Oggetto delle minacce e degli insulti: l'annuncio dell'istituzione di una laurea magistrale in Gender Studies, prima in Italia. Tanto è bastato per scatenare il livore dei gruppi in cui si affollano e sovrappongono neofascisti, negazionisti del covid, sostenitori delle più fantasiose teorie del complotto. "Non lasciamoci distruggere da una minoranza malata", tuonano ancora, insieme ad altri insulti (e assurdità) irripetibili.

I messaggi d'odio sono stati diffusi su un gruppo che conta migliaia di iscritti e diffusi anche in altre chat. Gli organizzatori hanno inoltre diffuso i contatti mail e telefonici della Sapienza, invitando a bombardare gli uffici di messaggi e chiamate. Un'intimidazione che ha suscitato sdegno.

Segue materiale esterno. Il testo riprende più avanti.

(* ===== verification/PciSysfs.v ===== *)
(** PCI sysfs access (cmd/npu-kubelet-plugin/pci_sysfs.go). *)
From S2P Require Import Prelude GoStd Host.
Open Scope string_scope.

Definition sysfsPCIDevicesRoot : string := "/sys/bus/pci/devices".
Definition nativePCIDriverName : string := "rebellions".
Definition rblnPCIVendorID : string := "0x1eff".

(** [^[0-9a-fA-F]{4}:[0-9a-fA-F]{2}:[0-9a-fA-F]{2}\.[0-7]$] *)
Definition pciAddressClasses : list (ascii -> bool) :=
  [is_hex; is_hex; is_hex; is_hex; is_char ":"; is_hex; is_hex; is_char ":";
   is_hex; is_hex; is_char "."; is_oct].
Definition pciAddressRegexp (s : string) : bool := match_classes pciAddressClasses s.

(** [^pci[0-9a-fA-F]{4}:[0-9a-fA-F]{2}$] *)
Definition pciRootRegexp (s : string) : bool :=
  match_classes [is_char "p"; is_char "c"; is_char "i"; is_hex; is_hex; is_hex; is_hex;
                 is_char ":"; is_hex; is_hex] s.

Section pci_sysfs.
Context {hst : Host}.

Definition readSysfsValue (devPath name : string) : M Sys string :=
  let! data := os_ReadFile (Join [devPath; name]) in
  ret (TrimSpace data).

Definition readSysfsLinkBase (devPath name : string) : M Sys string :=
  let! target := os_Readlink (Join [devPath; name]) in
  ret (Base target).

Definition pciEntryRemoved (devPath : string) (e : err) : M Sys bool :=
  if negb (is_not_exist e) then ret false else
  let? r := os_Stat devPath in
  ret (match r with Err statErr => is_not_exist statErr | Ok _ => false end).

(** [known] is the set of lowercased addresses mapped to true. *)
Definition isRebellionsPCI (devPath : string) (known : gset string) : M Sys bool :=
  let? r := readSysfsValue devPath "vendor" in
  match r with
  | Err e =>
      if bool_decide (ToLower (Base devPath) ∈ known) then
        let! removed := pciEntryRemoved devPath e in
        if negb removed
        then throw (ErrWrap ("read vendor for known NPU " +:+ Base devPath +:+ ": ") e "")
        else ret false
      else ret false
  | Ok vendor => ret (EqualFold vendor rblnPCIVendorID)
  end.

Definition readPCIDriver (devPath : string) : M Sys string :=
  let? r := readSysfsLinkBase devPath "driver" in
  match r with
  | Err e => if is_not_exist e then ret "" else throw e
  | Ok driver => ret driver
  end.

Definition resolvePCIERootID (root busID : string) : M Sys string :=
  let! resolvedPath := EvalSymlinks (Join [root; ToLower busID]) in
  ret (default "" (List.find pciRootRegexp (Split "/" (Clean resolvedPath)))).

(** ** What the machine shows, one attribute at a time *)

Definition value_is (devPath name v : string) (k : OSView) : Prop :=
  exists data, v_read k (Join [devPath; name]) = inr data /\ TrimSpace data = v.
Definition value_fails (devPath name : string) (no : errno) (k : OSView) : Prop :=
  v_read k (Join [devPath; name]) = inl no.
Definition link_is (devPath name b : string) (k : OSView) : Prop :=
  exists target, v_readlink k (Join [devPath; name]) = inr target /\ Base target = b.
Definition link_fails (devPath name : string) (no : errno) (k : OSView) : Prop :=
  v_readlink k (Join [devPath; name]) = inl no.
Definition is_rebellions (devPath : string) (k : OSView) : Prop :=
  exists v, value_is devPath "vendor" v k /\ EqualFold v rblnPCIVendorID = true.
Definition driver_is (devPath d : string) (k : OSView) : Prop :=
  link_is devPath "driver" d k \/ (d = "" /\ link_fails devPath "driver" ENOENT k).

#[export] Instance readSysfsValue_respects p n : Respects sys_le (readSysfsValue p n).
Proof. unfold readSysfsValue. solve_respects. Qed.
#[export] Instance readSysfsLinkBase_respects p n : Respects sys_le (readSysfsLinkBase p n).
Proof. unfold readSysfsLinkBase. solve_respects. Qed.
#[export] Instance pciEntryRemoved_respects p e : Respects sys_le (pciEntryRemoved p e).
Proof. unfold pciEntryRemoved. solve_respects. Qed.
#[export] Instance isRebellionsPCI_respects p k : Respects sys_le (isRebellionsPCI p k).
Proof. unfold isRebellionsPCI. solve_respects. Qed.
#[export] Instance readPCIDriver_respects p : Respects sys_le (readPCIDriver p).
Proof. unfold readPCIDriver. solve_respects. Qed.
#[export] Instance resolvePCIERootID_respects r b : Respects sys_le (resolvePCIERootID r b).
Proof. unfold resolvePCIERootID. solve_respects. Qed.

#[export] Instance readSysfsValue_unmarked x p n : Unmarked x (readSysfsValue p n).
Proof. unfold readSysfsValue. apply _. Qed.
#[export] Instance readSysfsLinkBase_unmarked x p n : Unmarked x (readSysfsLinkBase p n).
Proof. unfold readSysfsLinkBase. apply _. Qed.
#[export] Instance readPCIDriver_unmarked x p : Unmarked x (readPCIDriver p).
Proof.
  unfold readPCIDriver. intros s s' e H. msplit. by eapply readSysfsLinkBase_unmarked.
Qed.
#[export] Instance pciEntryRemoved_unmarked x p e : Unmarked x (pciEntryRemoved p e).
Proof. unfold pciEntryRemoved. intros s s' e' H. msplit. Qed.
#[export] Instance isRebellionsPCI_unmarked x p k : Unmarked x (isRebellionsPCI p k).
Proof.
  unfold isRebellionsPCI. intros s s' e H. msplit; [by eapply pciEntryRemoved_unmarked|].
  simpl. by eapply readSysfsValue_unmarked.
Qed.

Lemma readSysfsValue_Ok p n s s' v :
  readSysfsValue p n s = (s', Ok v) -> observed s s' (value_is p n v).
Proof.
  unfold readSysfsValue. intros H. minv. eapply observed_mono; [|by eapply os_call_Ok].
  intros k Hk. eexists. split; [exact Hk|done].
Qed.

Lemma readSysfsValue_Err p n s s' e :
  readSysfsValue p n s = (s', Err e) ->
  exists no, e = ErrPath "open" (Join [p; n]) no /\ observed s s' (value_fails p n no).
Proof. unfold readSysfsValue. intros H. minv. by apply os_call_Err. Qed.

Lemma readSysfsLinkBase_Ok p n s s' b :
  readSysfsLinkBase p n s = (s', Ok b) -> observed s s' (link_is p n b).
Proof.
  unfold readSysfsLinkBase. intros H. minv. eapply observed_mono; [|by eapply os_call_Ok].
  intros k Hk. eexists. split; [exact Hk|done].
Qed.

Lemma readSysfsLinkBase_Err p n s s' e :
  readSysfsLinkBase p n s = (s', Err e) ->
  exists no, e = ErrPath "readlink" (Join [p; n]) no /\ observed s s' (link_fails p n no).
Proof. unfold readSysfsLinkBase. intros H. minv. by apply os_call_Err. Qed.

Lemma isRebellionsPCI_true p known s s' :
  isRebellionsPCI p known s = (s', Ok true) -> observed s s' (is_rebellions p).
Proof.
  unfold isRebellionsPCI. intros H. msplit.
  eapply observed_mono; [|by eapply readSysfsValue_Ok]. intros k Hk. eexists. split; [exact Hk|done].
Qed.

Lemma readPCIDriver_Ok p s s' d :
  readPCIDriver p s = (s', Ok d) -> observed s s' (driver_is p d).
Proof.
  unfold readPCIDriver. intros H. msplit.
  - eapply observed_mono; [|by eapply readSysfsLinkBase_Ok]. intros k Hk. by left.
  - match goal with
    | H : readSysfsLinkBase _ _ _ = _ |- _ =>
        apply readSysfsLinkBase_Err in H as (no & -> & Ho)
    end.
    simpl in *. case_bool_decide; [|done]. subst.
    eapply observed_mono; [|exact Ho]. intros k Hk. by right.
Qed.

(** ** Why a function may be left out *)

Definition entry_gone (devPath : string) (k : OSView) : Prop := v_stat k devPath = inl ENOENT.
Definition other_vendor (devPath : string) (k : OSView) : Prop :=
  exists v, value_is devPath "vendor" v k /\ EqualFold v rblnPCIVendorID = false.

(** The function is no Rebellions one, or it is unknown and its vendor cannot
    be read, or it is gone. *)
Definition vendor_excuse (devPath : string) (known : gset string) (s s' : Sys) : Prop :=
  observed s s' (other_vendor devPath) \/
  (ToLower (Base devPath) ∉ known /\ exists no, observed s s' (value_fails devPath "vendor" no)) \/
  observed s s' (entry_gone devPath).

Lemma pciEntryRemoved_true p e s s' :
  pciEntryRemoved p e s = (s', Ok true) ->
  is_not_exist e = true /\ observed s s' (entry_gone p).
Proof.
  unfold pciEntryRemoved. intros H. destruct (is_not_exist e); [split; [done|]|by minv].
  cbn [negb] in H. minv.
  match goal with H : os_Stat _ _ = (_, ?r) |- _ =>
    destruct r; [done|]; apply os_call_Err in H as (no & -> & Ho) end.
  simpl in *. case_bool_decide; [by subst|done].
Qed.

Lemma isRebellionsPCI_false p known s s' :
  isRebellionsPCI p known s = (s', Ok false) -> vendor_excuse p known s s'.
Proof.
  unfold isRebellionsPCI, vendor_excuse. intros H. msplit.
  - left. obsw readSysfsValue_Ok. intros k Hk. eexists. split; [exact Hk|done].
  - right; right.
    match goal with H : pciEntryRemoved _ _ _ = _ |- _ =>
      apply pciEntryRemoved_true in H as [_ Ho] end.
    learn_le. eapply observed_widen; [..|exact Ho]; sys_chain.
  - right; left. split; [done|].
    match goal with H : readSysfsValue _ _ _ = _ |- _ =>
      apply readSysfsValue_Err in H as (no & _ & Ho) end. by exists no.
Qed.

Lemma vendor_excuse_widen p known s s1 s2 s' :
  later s s1 -> later s2 s' -> vendor_excuse p known s1 s2 -> vendor_excuse p known s s'.
Proof.
  intros H1 H2 [H|[[Hk [no H]]|H]]; [left|right; left; split; [done|exists no]|right; right];
    by eapply observed_widen.
Qed.
End pci_sysfs.

(** ** PCI addresses *)

Lemma pciAddress_plain s : pciAddressRegexp s = true -> plain_name s.
Proof.
  intros H. pose proof (match_classes_length _ _ H) as Hl. simpl in Hl.
  split_and!; [by intros ->|by intros ->|by intros ->|].
  eapply match_classes_sep_free, H. unfold pciAddressClasses. repeat constructor; done.
Qed.

Lemma pciAddress_ToLower s : pciAddressRegexp s = true -> pciAddressRegexp (ToLower s) = true.
Proof.
  apply match_classes_smap. unfold pciAddressClasses.
  repeat first [apply Forall_nil_2 | apply Forall_cons_2];
    intros [[] [] [] [] [] [] [] []]; done.
Qed.

(** The entry's own name is the last element of its sysfs path. *)
Lemma Base_devPath ws s :
  Forall plain_name ws -> pciAddressRegexp s = true ->
  Base (Join [abs_path ws; s]) = s.
Proof.
  intros Hws Hs%pciAddress_plain. rewrite Join_abs by (repeat constructor; done || apply Hs).
  by apply Base_abs_path.
Qed.

#[export] Hint Resolve readSysfsValue_Ok readSysfsLinkBase_Ok readPCIDriver_Ok
  isRebellionsPCI_true pciAddress_plain pciAddress_ToLower : npu.
(* ===== verification/Discovery.v ===== *)
(** What enumeration produces for each inventory entry, the skipped-device
    records and the native-candidate gate (cmd/npu-kubelet-plugin/scan.go). *)
From S2P Require Import Prelude GoStd Host PciSysfs Device Sriov.
Open Scope string_scope.

Record skippedDevice := {
  sk_name : string;
  sk_pciBusID : string;
  sk_sriov : sriovInfo;
  sk_err : option err;
}.

Definition no_sriov : sriovInfo := {| parentPCIBusID := ""; numVFs := 0 |}.

Definition reason (d : skippedDevice) : string :=
  match sk_err d with
  | Some e => Error e
  | None => "VF-hosting PF with " +:+ FormatInt (numVFs (sk_sriov d)) +:+ " VFs"
  end.

(** How the body of an enumeration loop leaves one entry: [continue], an append
    to the skipped list, or an append to the devices. *)
Inductive verdict :=
  | VNone
  | VSkip (d : skippedDevice)
  | VDevice (d : Device).

Definition v_device (v : verdict) : option Device :=
  match v with VDevice d => Some d | _ => None end.
Definition v_skip (v : verdict) : option skippedDevice :=
  match v with VSkip d => Some d | _ => None end.
Definition published (vs : list verdict) : list Device := omap v_device vs.
Definition skipped_of (vs : list verdict) : list skippedDevice := omap v_skip vs.

Definition logSkippedDevice (d : skippedDevice) : M Sys unit :=
  match sk_err d with
  | Some _ => log LError "Skipping NPU not usable in its current PCI state"
  | None => log LInfo "Excluding VF-hosting PF from advertisement"
  end.
Definition logSkippedDevices (skipped : list skippedDevice) : M Sys unit :=
  do! forM logSkippedDevice skipped in ret tt.

Section candidates.
Context {hst : Host}.

(** One directory entry: does it count as a native candidate? *)
Definition isNativeCandidate (root : string) (known : gset string) (name : string) : M Sys bool :=
  if negb (pciAddressRegexp name) then ret false else
  let devPath := Join [root; name] in
  let! matches := isRebellionsPCI devPath known in
  if negb matches then ret false else
  let! driver := readPCIDriver devPath in
  if bool_decide (driver <> nativePCIDriverName) then ret false else
  let? r := readSRIOVNumVFs devPath in
  match r with
  | Err e => if negb (is_not_exist e) then throw e else ret true
  | Ok numVFs => ret (negb (bool_decide (0 < numVFs)%Z))
  end.

Definition countNativeCandidates (root : string) (known : gset string) : M Sys nat :=
  let! entries := wrap_err (fun e => ErrWrap ("read " +:+ root +:+ ": ") e "") (os_ReadDir root) in
  let! counted := forM (fun entry => isNativeCandidate root known (de_name entry)) entries in
  ret (length (filter Is_true counted)).

#[export] Instance isNativeCandidate_respects root known name :
  Respects sys_le (isNativeCandidate root known name).
Proof. unfold isNativeCandidate. solve_respects. Qed.
#[export] Instance countNativeCandidates_respects root known :
  Respects sys_le (countNativeCandidates root known).
Proof. unfold countNativeCandidates. solve_respects. Qed.
End candidates.

#[export] Instance logSkippedDevice_respects d : Respects sys_le (logSkippedDevice d).
Proof. unfold logSkippedDevice. solve_respects. Qed.
#[export] Instance logSkippedDevices_respects l : Respects sys_le (logSkippedDevices l).
Proof. unfold logSkippedDevices. solve_respects. Qed.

“Trovo assurde e inaccettabili le minacce ricevute dall’Università La Sapienza di Roma per via dell’attivazione del corso ‘Gender studies', culture e politiche per i media e la comunicazione' – ha dichiarato la consigliera regionale dem Eleonora Mattia – Sembrerebbero provenire da un gruppo di estremisti già attivi nel movimento no vax, ma le parole mostrano un messaggio pericoloso e da contrastare con chiarezza: a distruggere la società non è il femminismo, né la scienza che ci ha permesso di superare la fase più acuta della pandemia, ma l’ignoranza e la violenza – verbale e virtuale, tanto quanto quella fisica – di chi non riconosce nel sapere, nella valorizzazione delle differenze e nella cultura valori fondanti della democrazia e della convivenza sociale. Piena solidarietà all’Ateneo romano, tutti e tutte le docenti e il corpo studentesco coinvolto nel corso finito nel mirino degli haters su Telegram".